(Records excerpted from a collection)
□ □ □ □
(** * The candle-driven exchange simulator of [bots/backtest_bot.py]

    A shallow embedding of [BacktestBot]: the per-candle exchange step
    ([execute_exchange_logic]), the driver loop ([start_websocket]) and the
    two entry points of the strategy ([create_orders], [cancel_orders]).

    Numbers are IEEE binary64 values, as the [types.float64] fields of the
    source; orders are objects of a store, so that the in-place update of a
    partially filled order and the removal of the collected orders act on the
    very objects the book holds. *)

From Stdlib Require Import ZArith String List Bool Lia.
From Stdlib Require Import PrimFloat SpecFloat FloatOps Uint63.
From Stdlib Require FloatAxioms.
From stdpp Require Import base list.

Local Open Scope string_scope.
Local Open Scope list_scope.

(** ** Python floats *)

(** The comparison operators of Python on floats: every one of them is false
    on NaN, except [!=]. *)
Module F.
Definition lt (x y : float) : bool :=
  match PrimFloat.compare x y with FLt => true | _ => false end.
Definition le (x y : float) : bool :=
  match PrimFloat.compare x y with FLt | FEq => true | _ => false end.
Definition gt (x y : float) : bool :=
  match PrimFloat.compare x y with FGt => true | _ => false end.
Definition ge (x y : float) : bool :=
  match PrimFloat.compare x y with FGt | FEq => true | _ => false end.
Definition eq (x y : float) : bool :=
  match PrimFloat.compare x y with FEq => true | _ => false end.
Definition ne (x y : float) : bool := negb (eq x y).

(** [np.floor]: below 2^52 in magnitude, adding and subtracting 2^52 rounds
    to an integer, which is one too high when it exceeds the argument;
    from 2^52 on every float is an integer. *)
Definition floor (x : float) : float :=
  if lt (abs x) 0x1p52%float then
    let r := if lt x 0%float then ((x - 0x1p52) + 0x1p52)%float
             else ((x + 0x1p52) - 0x1p52)%float in
    if lt x r then (r - 1)%float else r
  else x.

(** Conversion of an [int64] to a float, as in a mixed expression such as
    [order.timestamp + self.latency]. *)
Definition of_int64 (z : Z) : float :=
  if (z =? - 2 ^ 63)%Z then (- 0x1p63)%float
  else if (z <? 0)%Z then (- of_uint63 (Uint63.of_Z (- z)))%float
  else of_uint63 (Uint63.of_Z z).

(** Storing a float into an [int64] field truncates toward zero; a value
    that has no [int64] (NaN, infinities, out of range) is stored as the
    least [int64]. *)
Definition to_int64 (x : float) : Z :=
  match Prim2SF x with
  | S754_zero _ => 0%Z
  | S754_finite s m e =>
      let mag := Z.shiftl (Z.pos m) e in
      let v := if s then (- mag)%Z else mag in
      if ((- 2 ^ 63 <=? v) && (v <? 2 ^ 63))%Z then v else (- 2 ^ 63)%Z
  | _ => (- 2 ^ 63)%Z
  end.

(** [np.average] of a list: the sum from left to right over the length. *)
Definition average (l : list float) : float :=
  (fold_left PrimFloat.add l 0 / of_int64 (Z.of_nat (length l)))%float.
End F.

(** ** Data model *)

(** Modelled from the spec: the tags that the bot imports from
    [definitions/order.py], which is not part of the sources at hand. The
    fields that hold them are strings; each constant is given its own name as
    value, which makes them pairwise distinct. *)
Definition LONG : string := "LONG".
Definition SHORT : string := "SHORT".
Definition BUY : string := "BUY".
Definition SELL : string := "SELL".
Definition MARKET : string := "MARKET".
Definition LIMIT : string := "LIMIT".
Definition TP : string := "TP".
Definition SL : string := "SL".
Definition CALCULATED : string := "CALCULATED".
Definition NEW : string := "NEW".
Definition PARTIALLY_FILLED : string := "PARTIALLY_FILLED".
Definition FILLED : string := "FILLED".
Definition CANCELED : string := "CANCELED".
Definition LQ : string := "LIQUIDATION".

Infix "==" := String.eqb (at level 70, no associativity) : string_scope.

Module Candle.
(** Modelled from the spec: [definitions/candle.py] is not part of the
    sources at hand. [Candle(open, high, low, close, volume)], as
    [prepare_candle] builds it and the step reads it. *)
Record t : Set := mk {
  open : float;
  high : float;
  low : float;
  close : float;
  volume : float
}.
End Candle.

Module Order.
(** Modelled from the spec: [definitions/order.py] is not part of the sources
    at hand. [Order(symbol, client_id, price, stop_price, qty, type, side,
    timestamp, action, position_side)], in the order of the constructor calls
    of the liquidation branch; an order is mutable, and [copy()] gives a new
    order with the same fields. *)
Record t : Set := mk {
  symbol : string;
  client_id : Z;
  price : float;
  stop_price : float;
  qty : float;
  type : string;
  side : string;
  timestamp : Z;
  action : string;
  position_side : string
}.

Definition set_symbol (o : t) (v : string) : t :=
  mk v (client_id o) (price o) (stop_price o) (qty o) (type o) (side o)
     (timestamp o) (action o) (position_side o).
Definition set_price (o : t) (v : float) : t :=
  mk (symbol o) (client_id o) v (stop_price o) (qty o) (type o) (side o)
     (timestamp o) (action o) (position_side o).
Definition set_qty (o : t) (v : float) : t :=
  mk (symbol o) (client_id o) (price o) (stop_price o) v (type o) (side o)
     (timestamp o) (action o) (position_side o).
Definition set_timestamp (o : t) (v : Z) : t :=
  mk (symbol o) (client_id o) (price o) (stop_price o) (qty o) (type o)
     (side o) v (action o) (position_side o).
Definition set_action (o : t) (v : string) : t :=
  mk (symbol o) (client_id o) (price o) (stop_price o) (qty o) (type o)
     (side o) (timestamp o) v (position_side o).

(** What reading through a reference to no object yields; Python has no
    such reference. *)
Definition none : t := mk "" 0 0 0 0 "" "" 0 "" "".
End Order.

Module Position.
(** Modelled from the spec: [definitions/position.py] is not part of the
    sources at hand. [Position(symbol, size, price, liquidation_price, upnl,
    leverage, position_side)], in the order of the constructor calls of the
    liquidation branch. The source reads the quantity as [size] in the
    margin checks and as [qty] in the matching loops; the position of the
    specification has one quantity, which both names denote here. *)
Record t : Set := mk {
  symbol : string;
  size : float;
  price : float;
  liquidation_price : float;
  upnl : float;
  leverage : float;
  position_side : string
}.

Definition qty (p : t) : float := size p.

Definition set_qty_price (p : t) (qp : float * float) : t :=
  mk (symbol p) (fst qp) (snd qp) (liquidation_price p) (upnl p)
     (leverage p) (position_side p).
Definition set_liquidation_price (p : t) (v : float) : t :=
  mk (symbol p) (size p) (price p) v (upnl p) (leverage p) (position_side p).
Definition set_leverage (p : t) (v : float) : t :=
  mk (symbol p) (size p) (price p) (liquidation_price p) (upnl p) v
     (position_side p).
Definition set_position_side (p : t) (v : string) : t :=
  mk (symbol p) (size p) (price p) (liquidation_price p) (upnl p)
     (leverage p) v.
End Position.

Module PositionList.
(** Modelled from the spec: what [get_position()] of the base bot returns,
    the long and the short position of the account. *)
Record t : Set := mk { long : Position.t; short : Position.t }.
End PositionList.

(** A reference to an order object of the store. *)
Definition ref : Set := nat.

Module OrderList.
(** Modelled from the spec: [definitions/order_list.py] is not part of the
    sources at hand. Two sequences of orders in insertion order; [add_*]
    appends, [delete_*] removes by identity and keeps the other entries in
    place. The step hands [delete_*] the very objects it met in the list,
    so identity is that of the object. *)
Record t : Set := mk { long : list ref; short : list ref }.

Definition empty : t := mk [] [].

Definition without (gone : list ref) (l : list ref) : list ref :=
  List.filter (fun r => negb (existsb (Nat.eqb r) gone)) l.

Definition add_long (l : list ref) (ol : t) : t := mk (long ol ++ l) (short ol).
Definition add_short (l : list ref) (ol : t) : t := mk (long ol) (short ol ++ l).
Definition delete_long (l : list ref) (ol : t) : t :=
  mk (without l (long ol)) (short ol).
Definition delete_short (l : list ref) (ol : t) : t :=
  mk (long ol) (without l (short ol)).
End OrderList.

Module BacktestConfig.
Record t : Set := mk {
  quantity_step : float;
  price_step : float;
  call_interval : float;
  leverage : float;
  symbol : string;
  maker_fee : float;
  taker_fee : float;
  latency : float
}.
End BacktestConfig.

(** What the bot reports through its two callbacks, and the calls of the
    strategy, in the order in which they happen. *)
Inductive Event : Set :=
  | OrderUpdate (o : Order.t)
  | AccountUpdate (balance : float) (long short : Position.t)
  | Decide (prices : list Candle.t).

(** The state of a [BacktestBot]: the fields of the base bot the step uses
    (balance, position, open orders), the pending queue, the clock, and with
    them the store of order objects and the trace of events. The fields that
    [__init__] copies out of the configuration are read from it. *)
Record BacktestBot : Set := mkBot {
  config : BacktestConfig.t;
  balance : float;
  position : PositionList.t;
  open_orders : OrderList.t;
  orders_to_execute : OrderList.t;
  current_timestamp : Z;
  heap : list Order.t;
  events : list Event
}.

Definition symbol (st : BacktestBot) : string := BacktestConfig.symbol (config st).
Definition leverage (st : BacktestBot) : float := BacktestConfig.leverage (config st).
Definition latency (st : BacktestBot) : float := BacktestConfig.latency (config st).
Definition price_step (st : BacktestBot) : float := BacktestConfig.price_step (config st).
Definition quantity_step (st : BacktestBot) : float :=
  BacktestConfig.quantity_step (config st).
Definition maker_fee (st : BacktestBot) : float := BacktestConfig.maker_fee (config st).
Definition taker_fee (st : BacktestBot) : float := BacktestConfig.taker_fee (config st).

Definition get_balance (st : BacktestBot) : float := balance st.
Definition get_position (st : BacktestBot) : PositionList.t := position st.

Definition with_account (st : BacktestBot) (b : float) (p : PositionList.t) : BacktestBot :=
  mkBot (config st) b p (open_orders st) (orders_to_execute st)
        (current_timestamp st) (heap st) (events st).
Definition with_open_orders (st : BacktestBot) (ol : OrderList.t) : BacktestBot :=
  mkBot (config st) (balance st) (position st) ol (orders_to_execute st)
        (current_timestamp st) (heap st) (events st).
Definition with_orders_to_execute (st : BacktestBot) (ol : OrderList.t) : BacktestBot :=
  mkBot (config st) (balance st) (position st) (open_orders st) ol
        (current_timestamp st) (heap st) (events st).
Definition with_current_timestamp (st : BacktestBot) (ts : Z) : BacktestBot :=
  mkBot (config st) (balance st) (position st) (open_orders st)
        (orders_to_execute st) ts (heap st) (events st).
Definition with_heap (st : BacktestBot) (h : list Order.t) : BacktestBot :=
  mkBot (config st) (balance st) (position st) (open_orders st)
        (orders_to_execute st) (current_timestamp st) h (events st).
Definition record (e : Event) (st : BacktestBot) : BacktestBot :=
  mkBot (config st) (balance st) (position st) (open_orders st)
        (orders_to_execute st) (current_timestamp st) (heap st) (events st ++ [e]).

(** *** The store of order objects *)

Definition deref (st : BacktestBot) (r : ref) : Order.t :=
  default Order.none (heap st !! r).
□ □ □ □
Assignment | Above are the records. Print exactly, and only, the lines from the line with "long : list" to the line with "(** The state", both inclusive.

Result of the task |
Record t : Set := mk { long : list ref; short : list ref }.

Definition empty : t := mk [] [].

Definition without (gone : list ref) (l : list ref) : list ref :=
  List.filter (fun r => negb (existsb (Nat.eqb r) gone)) l.

Definition add_long (l : list ref) (ol : t) : t := mk (long ol ++ l) (short ol).
Definition add_short (l : list ref) (ol : t) : t := mk (long ol) (short ol ++ l).
Definition delete_long (l : list ref) (ol : t) : t :=
  mk (without l (long ol)) (short ol).
Definition delete_short (l : list ref) (ol : t) : t :=
  mk (long ol) (without l (short ol)).
End OrderList.

Module BacktestConfig.
Record t : Set := mk {
  quantity_step : float;
  price_step : float;
  call_interval : float;
  leverage : float;
  symbol : string;
  maker_fee : float;
  taker_fee : float;
  latency : float
}.
End BacktestConfig.

(** What the bot reports through its two callbacks, and the calls of the
    strategy, in the order in which they happen. *)
Inductive Event : Set :=
  | OrderUpdate (o : Order.t)
  | AccountUpdate (balance : float) (long short : Position.t)
  | Decide (prices : list Candle.t).

(** The state of a [BacktestBot]: the fields of the base bot the step uses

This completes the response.